* Task goal *
Which lines run from the one containing "Lemma reachable_wf (E" to the end of the entries below? Reproduce them exactly, both ends included.
[Opening Data for this exercise section]
(** * sbomreport-to-dependencytrack: upload orchestration

    A shallow embedding of the Go packages [dependencytrack] (the
    [DependencyTrack] client wrapper: [UploadBOM], [IsLatest],
    [AddTagsToProject]) and [uploader] ([Upload.Run]).

    Conventions.
    - A Go [error] return is an [option error]: [None] is [nil].
    - A Go [(T, error)] return is a [result T].
    - Calls on the remote service are functions on an explicit world; the
      world of the REST client carries the wall clock read by the timers of
      the poll loop.
    - [log.Printf] only writes to the process log and is left out. *)

From Stdlib Require Import ZArith List String Ascii Bool Lia.
From Stdlib Require Import Init.Byte.
Import ListNotations.

Local Open Scope string_scope.
Local Open Scope list_scope.
Local Open Scope Z_scope.

(** ** Errors and results *)

(** The error values that flow through the two packages. *)
Inductive error : Type :=
| errorString (msg : string)            (* errors.New, fmt.Errorf *)
| Canceled                              (* context.Canceled *)
| DeadlineExceeded                      (* context.DeadlineExceeded *)
| NumError (num : string) (range : bool) (* strconv.NumError: ErrSyntax / ErrRange *)
| ServiceError (msg : string).          (* any error of a collaborator *)

Inductive result (A : Type) : Type :=
| Ok (a : A)
| Fail (e : error).
Arguments Ok {A} a.
Arguments Fail {A} e.

Definition error_eqb (a b : error) : bool :=
  match a, b with
  | errorString x, errorString y => String.eqb x y
  | Canceled, Canceled => true
  | DeadlineExceeded, DeadlineExceeded => true
  | NumError x r, NumError y s => String.eqb x y && Bool.eqb r s
  | ServiceError x, ServiceError y => String.eqb x y
  | _, _ => false
  end.

(** ** Machine integers *)

Definition int64_min : Z := - 2 ^ 63.
Definition int64_max : Z := 2 ^ 63 - 1.
Definition uint64_max : Z := 2 ^ 64 - 1.

Definition is_int64 (x : Z) : Prop := int64_min <= x <= int64_max.

(** The conversion [int64(x)]: the low 64 bits of [x], read as signed. *)
Definition int64 (x : Z) : Z := (x + 2 ^ 63) mod 2 ^ 64 - 2 ^ 63.

(** ** strconv.ParseInt, base 10 *)

Module strconv.

Definition digit (c : ascii) : option Z :=
  let n := Z.of_nat (nat_of_ascii c) in
  if (48 <=? n) && (n <=? 57) then Some (n - 48) else None.

(** [ParseUint(s, 10, 64)] after its empty-string test: digits are read
    left to right; the first character that is no digit is a syntax error,
    the first overflow of 64 bits a range error. *)
Fixpoint uint_digits (s0 s : string) (n : Z) : result Z :=
  match s with
  | EmptyString => Ok n
  | String c rest =>
      match digit c with
      | None => Fail (NumError s0 false)
      | Some d =>
          if uint64_max <? n * 10 + d then Fail (NumError s0 true)
          else uint_digits s0 rest (n * 10 + d)
      end
  end.

Definition ParseUint10 (s0 s : string) : result Z :=
  match s with
  | EmptyString => Fail (NumError s0 false)
  | _ => uint_digits s0 s 0
  end.

(** [ParseInt(s, 10, bitSize)]: an optional sign, then [ParseUint]; the
    magnitude has to fit [bitSize] bits with the sign taken off. A range
    error of [ParseUint] is a range error here as well. *)
Definition ParseInt10 (s : string) (bitSize : Z) : result Z :=
  match s with
  | EmptyString => Fail (NumError s false)
  | String c rest =>
      let neg := Ascii.eqb c "-" in
      let body := if Ascii.eqb c "+" || neg then rest else s in
      match ParseUint10 s body with
      | Fail e => Fail e
      | Ok un =>
          let cutoff := 2 ^ (bitSize - 1) in
          if negb neg && (cutoff <=? un) then Fail (NumError s true)
          else if neg && (cutoff <? un) then Fail (NumError s true)
          else Ok (if neg then - un else un)
      end
  end.

End strconv.

(** ** encoding/base64: StdEncoding.EncodeToString *)

Module base64.

Definition alphabet : string :=
  "ABCDEFGHIJKLMNOPQRSTUVWXYZabcdefghijklmnopqrstuvwxyz0123456789+/".

Definition sextet (v : Z) : ascii :=
  match String.get (Z.to_nat (v mod 64)) alphabet with
  | Some c => c
  | None => "="%char
  end.

Definition octet (b : byte) : Z := Z.of_N (Byte.to_N b).

Fixpoint EncodeToString (src : list byte) : string :=
  match src with
  | [] => ""
  | [a] =>
      let v := octet a * 65536 in
      String (sextet (v / 262144)) (String (sextet (v / 4096)) "==")
  | [a; b] =>
      let v := octet a * 65536 + octet b * 256 in
      String (sextet (v / 262144))
        (String (sextet (v / 4096)) (String (sextet (v / 64)) "="))
  | a :: b :: c :: rest =>
      let v := octet a * 65536 + octet b * 256 + octet c in
      String (sextet (v / 262144))
        (String (sextet (v / 4096))
           (String (sextet (v / 64))
              (String (sextet v) (EncodeToString rest))))
  end.

End base64.

(** ** context.Context *)

Module context.

(** What the poll loop reads of a context: the instant at which [Done()]
    is closed ([None]: never) and the value [Err()] has from then on
    ([Canceled] or [DeadlineExceeded]). *)
Record Context : Type := {
  done_at : option Z;
  cause : error
}.

Definition Background : Context := {| done_at := None; cause := Canceled |}.

Definition Err (ctx : Context) (t : Z) : option error :=
  match done_at ctx with
  | Some d => if d <=? t then Some (cause ctx) else None
  | None => None
  end.

End context.

(** ** The world of the REST client *)

(** [srv] is whatever the tracking service and the network hold; [now] is
    the wall clock in nanoseconds. A call on the service may advance the
    clock by the time it takes. *)
Record World (S : Type) : Type := mkWorld {
  srv : S;
  now : Z
}.
Arguments mkWorld {S} srv now.
Arguments srv {S} w.
Arguments now {S} w.

Definition at_time {S : Type} (t : Z) (w : World S) : World S :=
  mkWorld (srv w) t.

(** ** github.com/DependencyTrack/client-go, as far as it is used *)

Module dtrack.

Record Tag : Type := { TagName : string }.

(** [dtrack.Project]: the fields the two packages read or write, and
    [Group] and [Description] standing for the metadata they leave at
    its zero value. [UUID] is the textual form of the identifier. *)
Record Project : Type := {
  UUID : string;
  Name : string;
  Version : string;
  Group : string;
  Description : string;
  Active : bool;
  LastBOMImport : Z;   (* Go int *)
  Tags : list Tag
}.

Record BOMUploadRequest : Type := {
  ProjectUUID : option string;
  ProjectName : string;
  ProjectVersion : string;
  ParentName : string;
  ParentVersion : string;
  AutoCreate : bool;
  BOM : string;
  IsLatest : option bool
}.

Definition EventToken : Type := string.

(** The services of [dtrack.Client] called by [DependencyTrack].
    [Project.Lookup] returns a [Project] together with its error:
    [Project_Lookup] is the pair as an [if err != nil] sees it, and
    [Project_Lookup_onError] is the [Project] that comes with an error that
    is not nil (the zero value, or what had been decoded of the answer when
    the call failed). *)
Record Client (S : Type) : Type := {
  Project_Lookup :
    context.Context -> string -> string -> World S -> result Project * World S;
  Project_Lookup_onError :
    context.Context -> string -> string -> World S -> Project;
  Project_Create :
    context.Context -> Project -> World S -> result Project * World S;
  Project_Update :
    context.Context -> Project -> World S -> result Project * World S;
  BOM_Upload :
    context.Context -> BOMUploadRequest -> World S -> result EventToken * World S;
  Event_IsBeingProcessed :
    context.Context -> EventToken -> World S -> result bool * World S
}.
Arguments Project_Lookup {S} c.
Arguments Project_Lookup_onError {S} c.
Arguments Project_Create {S} c.
Arguments Project_Update {S} c.
Arguments BOM_Upload {S} c.
Arguments Event_IsBeingProcessed {S} c.

(** *** A recording client

    The requests a client receives, each with the clock at which it was
    issued. [recording c] answers as [c] does and appends what it is
    asked to a journal kept next to the state of [c]. *)
Inductive Request : Type :=
| ReqLookup (name version : string)
| ReqCreate (p : Project)
| ReqUpdate (p : Project)
| ReqUpload (r : BOMUploadRequest)
| ReqIsBeingProcessed (token : EventToken).

Definition Journal : Type := list (Z * Request).

Definition inner {S : Type} (w : World (S * Journal)) : World S :=
  mkWorld (fst (srv w)) (now w).

Definition journal {S : Type} (w : World (S * Journal)) : Journal :=
  snd (srv w).

Definition note {S A : Type} (q : Request) (w : World (S * Journal))
    (r : A * World S) : A * World (S * Journal) :=
  (fst r, mkWorld (srv (snd r), journal w ++ [(now w, q)]) (now (snd r))).

Definition recording {S : Type} (c : Client S) : Client (S * Journal) := {|
  Project_Lookup ctx name version w :=
    note (ReqLookup name version) w (Project_Lookup c ctx name version (inner w));
  Project_Lookup_onError ctx name version w :=
    Project_Lookup_onError c ctx name version (inner w);
  Project_Create ctx p w :=
    note (ReqCreate p) w (Project_Create c ctx p (inner w));
  Project_Update ctx p w :=
    note (ReqUpdate p) w (Project_Update c ctx p (inner w));
  BOM_Upload ctx r w :=
    note (ReqUpload r) w (BOM_Upload c ctx r (inner w));
  Event_IsBeingProcessed ctx token w :=
    note (ReqIsBeingProcessed token) w (Event_IsBeingProcessed c ctx token (inner w))
|}.

Definition lookupOrUpdate (q : Z * Request) : Prop :=
  match snd q with
  | ReqLookup _ _ | ReqUpdate _ => True
  | _ => False
  end.

End dtrack.

(** ** Outcomes of code that may block *)

(** The poll loop of [UploadBOM] need not return: [Unfinished] is a run
    still inside the loop when the fuel given to the model is used up.
    [Panicked] is a run-time panic. *)
Inductive Outcome (A : Type) : Type :=
| Returned (a : A)
| Panicked (msg : string)
| Unfinished.
Arguments Returned {A} a.
Arguments Panicked {A} msg.
Arguments Unfinished {A}.

(** ** package dependencytrack: the interface *)

Module DependencyTrackClient.

(** [type DependencyTrackClient interface], over the world [W] its
    implementation acts on. *)
Record DependencyTrackClient (W : Type) : Type := {
  UploadBOM :
    context.Context -> string -> string -> string -> string -> list byte ->
    bool -> string -> string -> W -> option error * W;
  AddTagsToProject :
    context.Context -> string -> string -> list string -> string -> string ->
    W -> option error * W;
  IsLatest :
    context.Context -> string -> string -> Z -> W -> bool * W
}.
Arguments UploadBOM {W} d.
Arguments AddTagsToProject {W} d.
Arguments IsLatest {W} d.

(** The calls made through the interface, with their arguments. *)
Inductive Call : Type :=
| CallUploadBOM (projectName projectVersion parentName parentVersion : string)
    (bom : list byte) (isLatest : bool) (group description : string)
| CallAddTagsToProject (projectName projectVersion : string)
    (tags : list string) (namespace serviceName : string)
| CallIsLatest (projectName projectVersion : string) (updateTimestamp : Z).

(** [spy d] behaves as [d] and appends every call it receives to a list
    kept next to the world of [d]. *)
Definition spy {W : Type} (d : DependencyTrackClient W)
    : DependencyTrackClient (W * list Call) := {|
  UploadBOM ctx pn pv parn parv bom isLatest g desc wl :=
    let (e, w') := UploadBOM d ctx pn pv parn parv bom isLatest g desc (fst wl) in
    (e, (w', snd wl ++ [CallUploadBOM pn pv parn parv bom isLatest g desc]));
  AddTagsToProject ctx pn pv tags ns svc wl :=
    let (e, w') := AddTagsToProject d ctx pn pv tags ns svc (fst wl) in
    (e, (w', snd wl ++ [CallAddTagsToProject pn pv tags ns svc]));
  IsLatest ctx pn pv ts wl :=
    let (b, w') := IsLatest d ctx pn pv ts (fst wl) in
    (b, (w', snd wl ++ [CallIsLatest pn pv ts]))
|}.

Definition isAddTags (c : Call) : bool :=
  match c with CallAddTagsToProject _ _ _ _ _ => true | _ => false end.
Definition isUploadBOM (c : Call) : bool :=
  match c with CallUploadBOM _ _ _ _ _ _ _ _ => true | _ => false end.
Definition isIsLatest (c : Call) : bool :=
  match c with CallIsLatest _ _ _ => true | _ => false end.
(** * Session statistics of the dog-training front end (src/App.jsx)

    A shallow embedding of the statistical helpers of [App.jsx]
    ([isSuccessResult], [getConditionValue], [computeNumericStats],
    [buildConditionDistributions]) and of the aggregate-statistics page
    ([processSessions], [buildSeries], [successRanking], [failRanking]),
    followed by the properties the specification states about them
    (C1 to C10).  The values derived by the dog page ([RecordDetail]),
    the summaries under the rankings, the route guards ([RequireAuth],
    [RequireAdmin]) and the submission of the form for a new dog
    ([NewDog]) are embedded as well, with further properties read off the
    code (X1 to X24).

    Numbers.  A JavaScript number is modelled as an exact rational
    ([Qc], canonical fractions, so that [=] is [===]) extended with
    [Infinity], [-Infinity] and [NaN].  Rounding and overflow of the
    binary64 format, and the sign of zero, are outside the model: every
    statement below is about exact arithmetic.  Counters are natural
    numbers, and the bin count is an integer.

    Values.  The [result] column and the [scent] of a session are texts
    or missing; an entry of [conditions] is any JSON scalar.

    Exceptions.  The only one the modelled code can raise is the
    [TypeError] of [bins[idx].success += 1] on a missing bin; functions
    that cannot raise it return their value directly.

    Built-ins.  [Map] keeps insertion order; [Array.prototype.sort] is
    stable; [parseFloat] reads the longest numeric prefix; [toFixed(1)]
    and [Math.round] round halves up (in magnitude for [toFixed]);
    [trim] removes the white space of the ASCII range.

    Backend.  The call that stores a new dog is a parameter of the
    handler that makes it. *)

From Stdlib Require Import QArith Qcanon Qround ZArith String Ascii.
From stdpp Require Import sorting numbers gmap strings list.

Local Open Scope string_scope.
Local Open Scope list_scope.
Local Open Scope Z_scope.

(** ** JavaScript values *)

Inductive jsnum : Type :=
  | Fin (q : Qc)
  | PInf
  | NInf
  | NaN.

Inductive jsval : Type :=
  | JUndefined
  | JNull
  | JBool (b : bool)
  | JNum (x : jsnum)
  | JStr (s : string).

Global Instance jsnum_eq_dec : EqDecision jsnum.
Proof. solve_decision. Defined.

Global Instance jsval_eq_dec : EqDecision jsval.
Proof. solve_decision. Defined.

(** Outcome of a call that may throw: the only exception the modelled code
    can raise is the [TypeError] of reading a property of [undefined]. *)
Inductive res (A : Type) : Type :=
  | Ok (a : A)
  | TypeError.
Arguments Ok {A} a.
Arguments TypeError {A}.
(* ================================================================= *)
(** * Further properties *)

(** ** The runs of a name, again *)

Lemma match_runs_concat s : concat_runs (match_runs s) = s.
Proof.
  induction s as [|c s IH]; [reflexivity|].
  cbn [match_runs]. pose proof (match_runs_parts s) as Hruns.
  destruct (match_runs s) as [|[|d p] ps].
  - simpl in IH. now subst.
  - exfalso. inversion Hruns as [|? ? [H | [H _]] _]; [discriminate | congruence].
  - destruct (Bool.eqb (isDigit c) (isDigit d)).
    + cbn [concat_runs] in *. rewrite append_cons. now rewrite IH.
    + cbn [concat_runs] in *. rewrite append_cons, append_nil. now rewrite IH.
Qed.

Lemma test_digits_grow c d p :
  isDigit c = isDigit d ->
  test_digits (String c (String d p)) = test_digits (String d p).
Proof.
  intros E. simpl. rewrite E. now destruct (isDigit d).
Qed.

Lemma test_digits_head d p : is_run (String d p) -> test_digits (String d p) = isDigit d.
Proof.
  intros [H | [_ H]].
  - rewrite H. simpl in H. apply andb_true_iff in H as [H _]. now rewrite H.
  - unfold nondigit_run in H. simpl in H. apply andb_true_iff in H as [H _].
    apply negb_true_iff in H. simpl. now rewrite H.
Qed.

Lemma match_runs_alternating s : alternating (match_runs s).
Proof.
  induction s as [|c s IH]; [exact I|].
  cbn [match_runs]. pose proof (match_runs_parts s) as Hruns.
  destruct (match_runs s) as [|[|d p] ps]; [exact I | exact I |].
  inversion Hruns as [|? ? Hd _]; subst.
  destruct (Bool.eqb (isDigit c) (isDigit d)) eqn:E.
  - apply Bool.eqb_prop in E.
    destruct ps as [|q ps]; [exact I|].
    destruct IH as [Hne IH]. split; [|exact IH].
    now rewrite test_digits_grow.
  - split; [|exact IH].
    rewrite (test_digits_head d p Hd). simpl. rewrite andb_true_r.
    intros E'. rewrite E', Bool.eqb_reflx in E. discriminate.
Qed.

(** X1: the runs [naturalSort] splits a name into lose nothing: put end to
    end they give the name back; none is empty, each is all digits or all
    non-digits, and two runs in a row are of different kinds, so every run
    is maximal. *)
Theorem match_runs_decomposition s :
  concat_runs (match_runs s) = s /\
  Forall is_run (match_runs s) /\
  alternating (match_runs s).
Proof.
  split; [apply match_runs_concat|].
  split; [apply match_runs_parts | apply match_runs_alternating].
Qed.

(** ** isImageFile, again *)

Lemma lowerChar_idem c : lowerChar (lowerChar c) = lowerChar c.
Proof. destruct c as [[] [] [] [] [] [] [] []]; vm_compute; reflexivity. Qed.

Lemma toLowerCase_idem s : toLowerCase (toLowerCase s) = toLowerCase s.
Proof.
  induction s as [|c s IH]; simpl; [reflexivity|]. now rewrite lowerChar_idem, IH.
Qed.

(** X2: among the names made of Latin-1 code units (the strings of the
    embedding, on which lower-casing keeps the length of a name),
    [isImageFile] accepts exactly those that end in .jpg, .jpeg, .png, .gif,
    .bmp or .webp written in any case; the case of the whole name does not
    matter; a name without a dot is never an image. *)
Theorem isImageFile_extension fileName :
  (isImageFile fileName = true <-> has_image_extension fileName) /\
  isImageFile (toLowerCase fileName) = isImageFile fileName /\
  (lastIndexOf_dot fileName = -1 -> isImageFile fileName = false).
Proof.
  split; [apply isImageFile_spec|]. split.
  - unfold isImageFile. now rewrite lastIndexOf_dot_lower, toLowerCase_idem.
  - intros Hdot. unfold isImageFile, substring_from. rewrite Hdot. simpl drop.
    destruct (existsb _ imageExtensions) eqn:E; [exfalso | reflexivity].
    apply In_imageExtensions_existsb in E.
    assert (H0 : lastIndexOf_dot (toLowerCase fileName) = 0).
    { simpl in E. destruct E as [<- | [<- | [<- | [<- | [<- | [<- | []]]]]]]; reflexivity. }
    rewrite lastIndexOf_dot_lower in H0. lia.
Qed.

Lemma isImageFile_extension_witness :
  lastIndexOf_dot "README" = -1 /\ isImageFile "README" = false.
Proof.
  split; [reflexivity|].
  apply (isImageFile_extension "README"). reflexivity.
Defined.

(** ** Navigation, again *)

(** X3: [nextPage] and [previousPage] keep a cursor that points at a page
    pointing at a page, under every setting. *)
Theorem navigation_keeps_cursor comic s r :
  cursor_in_range comic r ->
  cursor_in_range comic (nextPage comic s r) /\
  cursor_in_range comic (previousPage comic s r).
Proof.
  unfold cursor_in_range, nextPage, previousPage. intros Hr.
  destruct (isContinuousMode s); [split; exact Hr|].
  destruct (readingDirection s);
    destruct (Z.ltb_spec 0 (currentPageIndex r));
    destruct (Z.ltb_spec (currentPageIndex r) (totalPages comic - 1));
    cbn [currentPageIndex resetView setCurrentPageIndex]; lia.
Qed.

Lemma navigation_keeps_cursor_witness :
  cursor_in_range ten_page_comic (mkReader 9 1%Q (0%Q, 0%Q)) /\
  cursor_in_range ten_page_comic
    (nextPage ten_page_comic (settings_with single ltr) (mkReader 9 1%Q (0%Q, 0%Q))).
Proof.
  assert (H : cursor_in_range ten_page_comic (mkReader 9 1%Q (0%Q, 0%Q)))
    by (unfold cursor_in_range; simpl; lia).
  split; [exact H|].
  apply (navigation_keeps_cursor ten_page_comic (settings_with single ltr) _ H).
Defined.

(** X4: a navigation step either leaves the reader as it is or moves the
    cursor by exactly one page and resets the view (zoom 1, no pan offset);
    in continuous mode it always leaves the reader as it is. *)
Theorem navigation_step comic s r :
  (forall r', r' = nextPage comic s r \/ r' = previousPage comic s r ->
     r' = r \/
     ((currentPageIndex r' = currentPageIndex r + 1 \/
       currentPageIndex r' = currentPageIndex r - 1) /\
      zoom r' = 1%Q /\ position r' = (0%Q, 0%Q))) /\
  (pageLayout s = continuous ->
   nextPage comic s r = r /\ previousPage comic s r = r).
Proof.
  split.
  - intros r' [-> | ->]; unfold nextPage, previousPage;
      destruct (isContinuousMode s); try (now left);
      destruct (readingDirection s);
      match goal with |- context [if ?b then _ else _] => destruct b end;
      try (now left); right; cbn; auto.
  - intros Hl. unfold nextPage, previousPage, isContinuousMode. now rewrite Hl.
Qed.
Lemma preserves_addPeer (E : Engine) (k t : string) (pol : JsVal) :
  preserves (addPeer E k t pol).
Proof.
  intros w Hw. unfold addPeer. unfold bind at 1, get. cbv beta iota.
  destruct (peers_in w k); [by apply preserves_log_verbose|].
  unfold new_RTCPeerConnection. unfold bind at 1 2 3 4 5 6, get, emit, modify, ret.
  cbv beta iota.
  match goal with
  | |- wf (bind ?m ?k ?w1).2 = true =>
      assert (wf w1 = true) as Hw1; [|revert Hw1; generalize w1; fold (preserves (bind m k))]
  end.
  { cbn [heap record]. apply (wf_new_session k _ (record _ w)); [done|by rewrite wf_record]. }
  unfold createDataChannel, updateNegotiationLogic, console_error. pres.
Qed.

Lemma preserves_signalingMessageHandler (E : Engine) (m : Message) :
  preserves (signalingMessageHandler E m).
Proof.
  unfold signalingMessageHandler.
  pose proof (preserves_addPeer E). pose proof preserves_removePeer.
  pose proof (preserves_updateSessionDescription E).
  pose proof (preserves_updateIceCandidate E).
  pres.
Qed.

Lemma preserves_signalingDisconnectHandler (K : KeyOrder) :
  preserves (signalingDisconnectHandler K).
Proof.
  unfold signalingDisconnectHandler, signalingDisconnectHandler_body.
  pose proof preserves_remove. pres.
Qed.

Lemma preserves_negotiationneeded (E : Engine) (c : conn) :
  preserves (negotiationneeded E c).
Proof.
  unfold negotiationneeded, onnegotiationneeded, createOffer, setLocalDescription,
    localDescription, sendTo, console_error.
  pres.
Qed.

Lemma preserves_icecandidate (c : conn) (candidate : JsVal) :
  preserves (icecandidate c candidate).
Proof. unfold icecandidate, onicecandidate, sendTo. pres. Qed.

Lemma preserves_iceconnectionstatechange (E : Engine) (c : conn) :
  preserves (iceconnectionstatechange E c).
Proof.
  unfold iceconnectionstatechange, oniceconnectionstatechange, iceConnectionState.
  pres.
Qed.

(** Every state the manager reaches from its constructor satisfies the
    invariant. *)
Lemma run_wf (E : Engine) (K : KeyOrder) (inputs : list Input) :
  forall w, wf w = true -> wf (run E K inputs w) = true.
Proof.
  induction inputs as [|i inputs IH]; intros w Hw; [done|].
  cbn [run fold_left]. apply IH. destruct i; cbn [handle].
  - by apply preserves_signalingMessageHandler.
  - by apply preserves_signalingDisconnectHandler.
  - by apply preserves_negotiationneeded.
  - by apply preserves_icecandidate.
  - by apply preserves_iceconnectionstatechange.
  - by apply preserves_remove.
Qed.

Lemma reachable_wf (E : Engine) (K : KeyOrder) (me kind : string) (o : Options)
    (inputs : list Input) :
  wf (run E K inputs (constructor me kind o)) = true.
Proof. apply run_wf, wf_constructor. Qed.

(** * Further properties of the manager *)

(** ** Lifting a relation through the handlers *)

Section Lifting.

Variable R : World -> World -> Prop.
Hypothesis R_refl : forall w, R w w.
Hypothesis R_trans : forall w1 w2 w3, R w1 w2 -> R w2 w3 -> R w1 w3.
Hypothesis R_record : forall e w, R w (record e w).

Lemma lifts_ret {A} (a : A) : lifts R (ret a).
Proof. intros w. apply R_refl. Qed.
[Closing Data for this exercise section]
* Result of this task *
Lemma reachable_wf (E : Engine) (K : KeyOrder) (me kind : string) (o : Options)
    (inputs : list Input) :
  wf (run E K inputs (constructor me kind o)) = true.
Proof. apply run_wf, wf_constructor. Qed.

(** * Further properties of the manager *)

(** ** Lifting a relation through the handlers *)

Section Lifting.

Variable R : World -> World -> Prop.
Hypothesis R_refl : forall w, R w w.
Hypothesis R_trans : forall w1 w2 w3, R w1 w2 -> R w2 w3 -> R w1 w3.
Hypothesis R_record : forall e w, R w (record e w).

Lemma lifts_ret {A} (a : A) : lifts R (ret a).
Proof. intros w. apply R_refl. Qed.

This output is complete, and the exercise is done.